The White House has been pushing Indiana legislators since August to redraw their political maps to favor Republicans in all nine congressional districts, with the goal of helping the GOP pick up two additional House seats in next year’s midterm elections.

But Indiana Senate President pro tempore Rodric Bray announced on Friday that the state Senate wouldn’t convene next month to take up the plan because it lacked sufficient support to pass.

Indiana GOP Gov. Mike Braun called a special session to redraw the state's House map, but Republicans in the state won't move forward with the effort in a sharp rebuke to Trump because they do not have the votes as some GOP state lawmakers are against it.
Indiana state Senate Republicans are refusing to redraw the state's congressional maps despite GOP Gov. Mike Braun calling a special session for the purpose. Michael Gard/Post-Tribune/Tribune News Service via Getty Images

In a post on Truth Social, Trump said he was working with Indiana Gov. Mike Braun to get the maps redrawn, and blamed Bray for the impasse.

“A RINO State Senator, Rodric Bray, who doesn’t care about keeping the Majority in the House in D.C., is the primary problem,” Trump raged. “Soon, he will have a Primary Problem, as will any other politician who supports him in this stupidity.”

Official portrait of  Indiana Senate Pro Tem President Rodric Bray.
President Trump blamed Indiana Senate Pro Tem President Rodric Bray for members of his caucus refusing to support a mid-cycle redistricting plan. Indiana Senate Republicans

Trump and his MAGA movement have long used RINO, or “Republican In Name Only,” as a slur to target old-school conservatives. Bray is not up for re-election until 2028.
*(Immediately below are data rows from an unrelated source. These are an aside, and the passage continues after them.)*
(** * DICOM header repair: the repair pipeline of the notebook
    [Notebooks/DICOM Issue analysis.ipynb]

    The notebook scans a directory of DICOM files, applies an ordered list of
    repair functions to the header of each one and saves the result under a
    name derived from the header.  This development embeds the notebook's
    functions (same names, same control flow) and states the properties of
    the pipeline over that embedding.

    Conventions of the embedding
    - a [pydicom.Dataset] is a finite map from element keywords to values;
    - a Python variable that may hold [None] has an [option] type;
    - everything observable (status messages, files opened by
      [pydicom.dcmread], files written by [Dataset.save_as]) is recorded as
      an event of a trace; a computation returns its trace and either a
      value or the exception it raised;
    - the file system is the list of its entries, each under the path that
      names it: a run lists and reads the file system as it finds it, and
      the files it writes are the [SaveAs] events of its trace. *)

From Stdlib Require Import String Ascii List Bool.
From stdpp Require Import base gmap strings list fin_maps.


(** ** Python strings *)

(** [s.startswith(p)] *)
Fixpoint startswith (s p : string) {struct p} : bool :=
  match p, s with
  | EmptyString, _ => true
  | String _ _, EmptyString => false
  | String c p', String d s' => if decide (c = d) then startswith s' p' else false
  end.

(** [sub in s] for two [str] values: [sub] occurs somewhere in [s]. *)
Fixpoint str_in (sub s : string) : bool :=
  startswith s sub ||
  match s with
  | EmptyString => false
  | String _ s' => str_in sub s'
  end.

(** The two characters the messages need and a literal cannot hold. *)
Definition tab : string := String (ascii_of_nat 9) EmptyString.
Definition dquote : string := String (ascii_of_nat 34) EmptyString.

(** [''.join(parts)] *)
Definition join (parts : list string) : string :=
  foldr String.app EmptyString parts.

(** ** Datasets *)

(** The value of a data element.  The elements whose value the notebook reads
    (BodyPartExamined, OtherPatientIDs, Modality, InstitutionAddress,
    SOPInstanceUID) have text value representations: pydicom gives such an
    element a [str] or, when the stored text holds several values, a
    [MultiValue], which is a list of [str] and not a [str] itself:
    [VMulti items text] is that list, and [text] is what [str] and
    [str.format] make of it.  [VOther] stands for a value without text (a
    number such as KVP, the [None] of a missing value), on which the string
    operations of the notebook raise; the value of an element that is only
    tested for presence is left as [VOther] too. *)
Inductive value :=
  | VStr (s : string)
  | VMulti (items : list string) (text : string)
  | VOther.

#[global] Instance value_eq_dec : EqDecision value.
Proof. solve_decision. Defined.

(** A dataset, keyed by element keyword. *)
Abbreviation Dataset := (gmap string value).

(** ** Exceptions, events and the trace monad *)

Inductive exn :=
  | InvalidDicomError
  | FileNotFoundError
  | PermissionError
  | IsADirectoryError
  | OSError   (* the refusal of the operating system to open a file for writing *)
  | KeyError
  | TypeError
  | AttributeError.

#[global] Instance exn_eq_dec : EqDecision exn.
Proof. solve_decision. Defined.

(** A path is the list of its components, from the root of the file system;
    [name] is [Path.name] and [parent] is [Path.parent]. *)
Definition path : Type := list string.

Definition name (p : path) : string := default EmptyString (last p).

Definition parent (p : path) : path := removelast p.

Inductive event :=
  | Status (message : string)                      (* status_output(message) *)
  | Dcmread (file_path : path)                     (* pydicom.dcmread(file_path) *)
  | SaveAs (file_path : path) (dataset : Dataset). (* dataset.save_as(file_path) *)

#[global] Instance event_eq_dec : EqDecision event.
Proof. solve_decision. Defined.

Inductive outcome (A : Type) :=
  | Ok (a : A)
  | Raise (e : exn).
Arguments Ok {A} a.
Arguments Raise {A} e.

#[global] Instance outcome_eq_dec {A} `{EqDecision A} : EqDecision (outcome A).
Proof. solve_decision. Defined.

Definition M (A : Type) : Type := list event * outcome A.

Definition ret {A} (a : A) : M A := ([], Ok a).

Definition raise {A} (e : exn) : M A := ([], Raise e).

Definition emit (ev : event) : M unit := ([ev], Ok tt).

Definition bind {A B} (m : M A) (k : A → M B) : M B :=
  match m with
  | (t1, Ok a) => let '(t2, r) := k a in (t1 ++ t2, r)
  | (t1, Raise e) => (t1, Raise e)
  end.

Notation "'let*' x := m 'in' k" := (bind m (fun x => k))
  (at level 10, x name, m at level 100, k at level 200).
Notation "m ;;; k" := (bind m (fun _ => k))
  (at level 100, k at level 200, right associativity).

(** [for x in l: body(x)] *)
Fixpoint for_each {A} (l : list A) (body : A → M unit) : M unit :=
  match l with
  | [] => ret tt
  | x :: l' => body x ;;; for_each l' body
  end.

(** Projections of a trace: the lines received by the status sink, the files
    opened and the files written, each in order. *)
Definition repair_log (tr : list event) : list string :=
  omap (λ ev, match ev with Status m => Some m | _ => None end) tr.

Definition files_read (tr : list event) : list path :=
  omap (λ ev, match ev with Dcmread p => Some p | _ => None end) tr.

Definition files_saved (tr : list event) : list (path * Dataset) :=
  omap (λ ev, match ev with SaveAs p ds => Some (p, ds) | _ => None end) tr.

(** The content of the output location after the writes of a trace, starting
    from the content [out]: [save_as] creates or overwrites. *)
Definition write_all (out : gmap path Dataset) (tr : list event) : gmap path Dataset :=
  foldl (λ o w, <[w.1 := w.2]> o) out (files_saved tr).

(** ** The file system *)

(** What [pydicom.dcmread] makes of a regular file: a dataset, a file that is
    not in the DICOM format, or a file that the process may not open. *)
Inductive file_content :=
  | Dicom (ds : Dataset)
  | NotDicom
  | Unreadable.

(** An entry is a regular file, a directory, or a directory in which the
    process may not create a file. *)
Inductive entry :=
  | EFile (c : file_content)
  | EDir
  | ELocked.

#[global] Instance file_content_eq_dec : EqDecision file_content.
Proof. solve_decision. Defined.

#[global] Instance entry_eq_dec : EqDecision entry.
Proof. solve_decision. Defined.

(** The entries of the file system, in the order the system enumerates them. *)
Definition filesystem : Type := list (path * entry).

Fixpoint stat (fs : filesystem) (p : path) : option entry :=
  match fs with
  | [] => None
  | (q, e) :: fs' => if decide (p = q) then Some e else stat fs' p
  end.

(** [p.is_file()] *)
Definition is_file (fs : filesystem) (p : path) : bool :=
  match stat fs p with
  | Some (EFile _) => true
  | _ => false
  end.

(** [pydicom.dcmread(file_path)] *)
Definition dcmread (fs : filesystem) (file_path : path) : M Dataset :=
  emit (Dcmread file_path) ;;;
  match stat fs file_path with
  | Some (EFile (Dicom ds)) => ret ds
  | Some (EFile NotDicom) => raise InvalidDicomError
  | Some (EFile Unreadable) => raise PermissionError
  | Some EDir | Some ELocked => raise IsADirectoryError
  | None => raise FileNotFoundError
  end.

(** The two patterns the scanner passes to [Path.glob]. *)
Inductive scan_pattern :=
  | AllBelow    (* '**/*' : every entry below the directory, at any depth *)
  | TopDotted.  (* '*.*'  : entries of the directory whose name has a dot  *)

(** [p] relative to [root], when [p] is [root] or below it. *)
Fixpoint relative_to (root p : path) : option path :=
  match root, p with
  | [], _ => Some p
  | r :: root', c :: p' => if decide (r = c) then relative_to root' p' else None
  | _ :: _, [] => None
  end.

Definition matches (root : path) (pat : scan_pattern) (p : path) : bool :=
  match relative_to root p, pat with
  | Some (_ :: _), AllBelow => true
  | Some [n], TopDotted => str_in "." n
  | _, _ => false
  end.

(** [data_path.glob(pattern)] *)
Definition glob (fs : filesystem) (data_path : path) (pat : scan_pattern) : list path :=
  List.filter (matches data_path pat) (fs.*1).

(** ** The notebook's functions *)

(** [status_output(message)]: the message is appended to the repair log. *)
Definition status_output (message : string) : M unit := emit (Status message).

(** [try: m except InvalidDicomError: handler] *)
Definition except_InvalidDicomError {A} (m : M A) (handler : M A) : M A :=
  match m with
  | (t1, Raise InvalidDicomError) => let '(t2, r) := handler in (t1 ++ t2, r)
  | _ => m
  end.

(** [load_header(file_path, status_output)] *)
Definition load_header (fs : filesystem) (file_path : path) : M (option Dataset) :=
  except_InvalidDicomError
    (let* dataset := dcmread fs file_path in ret (Some dataset))
    (status_output (name file_path +:+ " did not contain valid DICOM data.  Skipped.") ;;;
     ret None).

(** The truth value of [dataset] in [if dataset:].  [None] is false, and a
    [pydicom.Dataset] has a length (its number of elements) and no truth
    method of its own, so it is true when it has an element. *)
Definition truthy (dataset : option Dataset) : bool :=
  match dataset with
  | None => false
  | Some ds => negb (Nat.eqb (size ds) 0)
  end.

(** The body of the loop of [get_dicom_images] for one entry of the listing.
    [get_dicom_images] is a generator driven by a [for] loop; [body] is the
    body of that loop, which runs at each [yield], before the generator
    resumes with the next entry. *)
Definition check_file (fs : filesystem) (body : Dataset → M unit) (dicom_file : path)
    : M unit :=
  if is_file fs dicom_file then
    status_output ("Checking file " +:+ name dicom_file) ;;;
    let* dataset := load_header fs dicom_file in
    match dataset with
    | Some ds => if truthy dataset then body ds else ret tt
    | None => ret tt
    end
  else ret tt.

(** [for dataset in get_dicom_images(data_path, status_output,
    include_subdirectories): body(dataset)] *)
Definition get_dicom_images (fs : filesystem) (data_path : path)
    (include_subdirectories : bool) (body : Dataset → M unit) : M unit :=
  let pat := if include_subdirectories then AllBelow else TopDotted in
  for_each (glob fs data_path pat) (check_file fs body).

(** [dataset.data_element(keyword).value]: the lookup raises [KeyError] when
    the dataset has no such element. *)
Definition data_element_value (ds : Dataset) (keyword : string) : M value :=
  match ds !! keyword with
  | Some v => ret v
  | None => raise KeyError
  end.

(** An operand of [''.join]: anything but a [str] raises [TypeError]. *)
Definition str_item (v : value) : M string :=
  match v with
  | VStr s => ret s
  | VMulti _ _ | VOther => raise TypeError
  end.

(** [build_dicom_file_name(dataset)] *)
Definition build_dicom_file_name (ds : Dataset) : M string :=
  let* modality := data_element_value ds "Modality" in
  let* instance_uid := data_element_value ds "SOPInstanceUID" in
  let* m := str_item modality in
  let* u := str_item instance_uid in
  ret (join [m; u; ".dcm"]).

(** [s.split(sep)] for a one-character [sep]. *)
Fixpoint split_on (sep : ascii) (s : string) : list string :=
  match s with
  | EmptyString => [EmptyString]
  | String c s' =>
      if decide (c = sep) then EmptyString :: split_on sep s'
      else match split_on sep s' with
           | [] => [String c EmptyString]
           | w :: ws => String c w :: ws
           end
  end.

(** The components [pathlib] reads in a text: the text is cut at every "/",
    and the empty pieces and the pieces "." are dropped. *)
Definition parts (s : string) : list string :=
  List.filter (λ c, negb (bool_decide (c = EmptyString)) && negb (bool_decide (c = ".")))
    (split_on "/" s).

(** [p / s], as a POSIX path: the components of the text [s] below [p], or
    from the root, without [p], when [s] starts with "/". *)
Definition joinpath (p : path) (s : string) : path :=
  if startswith s "/" then parts s else p ++ parts s.

(** Whether [open(file_path, 'wb')] succeeds: a regular file that may be
    opened is overwritten; a file is created where there is none, in a
    directory that exists and takes new files. *)
Definition writable (fs : filesystem) (file_path : path) : bool :=
  match stat fs file_path with
  | Some (EFile Unreadable) => false
  | Some (EFile _) => true
  | Some EDir | Some ELocked => false
  | None => bool_decide (stat fs (parent file_path) = Some EDir)
  end.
In a statement, Bray said he and his caucus wanted to see a Republican-led House in 2026, but that he and other members did not think a mid-cycle redistrict was the best way to achieve that goal.
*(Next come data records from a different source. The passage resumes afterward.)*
(** C2: when a dependency reference of the package names a package that
    is absent from the name-to-package index, resolution of the
    inter-dependencies fails: the lookup of the first such reference
    raises a [KeyError] (the spec's [UnknownSiblingError]) that carries the
    name no package of the project has; no requirement list is returned. *)
Theorem unknown_sibling_reported
    (project : Project Version VersionSelector Requirement)
    (pkg : package Version Requirement) (extra : gset string)
    (get_inter_dependencies_for :
       package Version Requirement -> list (InterdependencyRef VersionSelector))
    (r : InterdependencyRef VersionSelector) :
  monorepo project = Some get_inter_dependencies_for ->
  In r (get_inter_dependencies_for pkg) ->
  project_packages (packages project) !! package_name r = None ->
  exists refs1 r' refs2 stderr,
    get_inter_dependencies_for pkg = refs1 ++ r' :: refs2 /\
    (forall x, In x refs1 ->
       is_Some (project_packages (packages project) !! package_name x)) /\
    project_packages (packages project) !! package_name r' = None /\
    ~ In (package_name r') (List.map name (packages project)) /\
    collect project pkg true extra = (stderr, Raise (KeyError (package_name r'))).
Proof.
  intros Hmono Hin Hnone.
  destruct (first_absent_split _ _ r Hin Hnone) as (refs1 & r' & refs2 & Hrefs & Hall & Hr').
  unfold collect_installable_requirements. rewrite Hmono, Hrefs.
  destruct (loop_first_absent matches str_version str_selector _ refs1 refs2 r' Hall Hr'
              (own_requirements pkg extra, [])) as [out Hout].
  exists refs1, r', refs2, out. repeat split; try assumption.
  now apply project_packages_lookup_None.
Qed.

(** C3: when the package has an inter-dependency on a sibling whose
    declared version matches the version selector of the dependency, the
    round for that dependency inserts the sibling as a path-vendored
    requirement at index 0, and the list that resolution returns has the
    sibling before every requirement the package had on its own. *)
Theorem matching_sibling_inserted_first
    (project : Project Version VersionSelector Requirement)
    (pkg : package Version Requirement) (extra : gset string)
    (get_inter_dependencies_for :
       package Version Requirement -> list (InterdependencyRef VersionSelector))
    (r : InterdependencyRef VersionSelector) (sibling : package Version Requirement) :
  monorepo project = Some get_inter_dependencies_for ->
  (forall x, In x (get_inter_dependencies_for pkg) ->
     is_Some (project_packages (packages project) !! package_name x)) ->
  In r (get_inter_dependencies_for pkg) ->
  project_packages (packages project) !! package_name r = Some sibling ->
  matches (version_selector r) (version sibling) = true ->
  (forall reqs stderr,
     inter_dep_step matches str_version str_selector
       (project_packages (packages project)) (reqs, stderr) r
     = Ok (VendoredRequirement Path (get_directory sibling) :: reqs, stderr)) /\
  exists stderr before after,
    collect project pkg true extra =
    (stderr, Ok (before ++ VendoredRequirement Path (get_directory sibling)
                   :: after ++ own_requirements pkg extra)).
Proof.
  intros Hmono Hall Hin Hdep Hm. split.
  - intros reqs stderr. now apply step_matching.
  - unfold collect_installable_requirements. rewrite Hmono.
    destruct (loop_total matches str_version str_selector _ _ Hall
                (own_requirements pkg extra) []) as (out & pre & Hl & Hpre).
    destruct (in_split _ _ (Hpre r sibling Hin Hdep Hm)) as (before & after & Hsplit).
    exists out, before, after. rewrite Hl, Hsplit.
    now rewrite <- app_assoc.
Qed.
“We would rather support efforts to elect a Republican in the existing 1st Congressional District, which has been trending Republican for the last several years and would give President Trump another Republican in Congress,” the statement said.
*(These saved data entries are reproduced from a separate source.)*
(** Lines 333-353: the comparison of the existing dataset with the request. *)
Definition compatible_with (ds : Array) (shape : list Z) (total_roi : Roi)
    (voxel_size : list Z) (write_size chunk_shape : option (list Z))
    (dtype : string) : M bool :=
  found ← lift (Array_shape ds);
  compatible ← differ (bool_decide (found ≠ shape))
                 (InfoShapesDiffer found shape) true;
  compatible ← differ (bool_decide (array_roi ds ≠ total_roi))
                 (InfoRoisDiffer (array_roi ds) total_roi) compatible;
  compatible ← differ (bool_decide (array_voxel_size ds ≠ voxel_size))
                 (InfoVoxelSizesDiffer (array_voxel_size ds) voxel_size) compatible;
  compatible ← differ (bool_decide (is_Some write_size) &&
                       bool_decide (ds_chunks (array_data ds) ≠ chunk_shape))
                 (InfoChunkShapesDiffer (ds_chunks (array_data ds)) chunk_shape)
                 compatible;
  differ (bool_decide (dtype ≠ Array_dtype ds))
    (InfoDtypesDiffer (Array_dtype ds) dtype) compatible.

(** [prepare_ds(filename, ds_name, total_roi, voxel_size, dtype, ...)].
    [fuel] bounds the depth of the recursive call of line 365. *)
Fixpoint prepare_ds (fuel : nat) (kw : kwargs) : M Array :=
  match fuel with
  | O => raise RecursionError
  | S fuel =>
    let filename := kw_filename kw in
    let total_roi := kw_total_roi kw in
    let voxel_size := kw_voxel_size kw in
    let dtype := kw_dtype kw in
    write_size ← check_alignment kw;
    let c := resolve_compressor (kw_compressor kw) in
    let ds_name := lstrip_slash (kw_ds_name kw) in
    g ← lift (plan_geometry kw write_size);
    ensure_container filename;;
    present ← isdir_join filename ds_name;
    if negb present then
      create_new filename ds_name (g_format g) total_roi voxel_size (g_shape g)
        (g_chunk_shape g) dtype c (g_voxel_size_with_channels g)
    else
      (* the container is a .zarr or .n5 path here: the opener does not
         descend into a descriptor *)
      ds ← open_ds 1 filename ds_name "a";
      compatible ← compatible_with ds (g_shape g) total_roi voxel_size
                     write_size (g_chunk_shape g) dtype;
      if negb compatible then
        if negb (kw_delete kw) then
          raise (RuntimeError (ExistingNotCompatible filename ds_name))
        else
          logger InfoCreatingNew;;
          rmtree filename ds_name;;
          prepare_ds fuel
            (mkArgs filename ds_name total_roi voxel_size dtype None write_size
               (kw_num_channels kw) c false false)
      else
        logger InfoReusing;;
        mret ds
  end.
Bray said he had spoken to Trump to express his support and explain why he thought pursuing Congressional District 1 was the best strategy.

Earlier this week Trump had accused Braun of “not working the way he should to get the necessary Votes.”

A screen grab of Trump's Truth Social about Mike Braun and Rodric Bray.
Truth Social/ Donald J. Trump

Braun called a special session in October to redraw the state maps like Trump asked, and Vice President JD Vance has flown repeatedly to Indiana, which Trump won by 36 points in 2024, to lobby Republican lawmakers.

Eight Indiana state Senate Republicans have nevertheless publicly refused to back the plan.

“The Governor, a good man, must produce on this, or he will be the only Governor, Republican or Democrat, who didn’t,” Trump warned on Tuesday.

So far, Indiana is the only Republican-led state that has refused to join a national redistricting war that Trump started in July, when he called for “just a simple redrawing” of Texas’ already heavily gerrymandered political maps to help the GOP gain five more House seats in 2026.

Earlier this month, California voters approved Prop 50, a measure led by Gov. Gavin Newsom that allows the state to redraw its congressional maps in a bid to offset the five Democratic seats now at risk in Texas.

Republican lawmakers in Missouri, Ohio, and North Carolina are also trying to redraw their maps, while Democrats are eyeing Illinois, New York, and Maryland as places they could potentially try to make districting gains.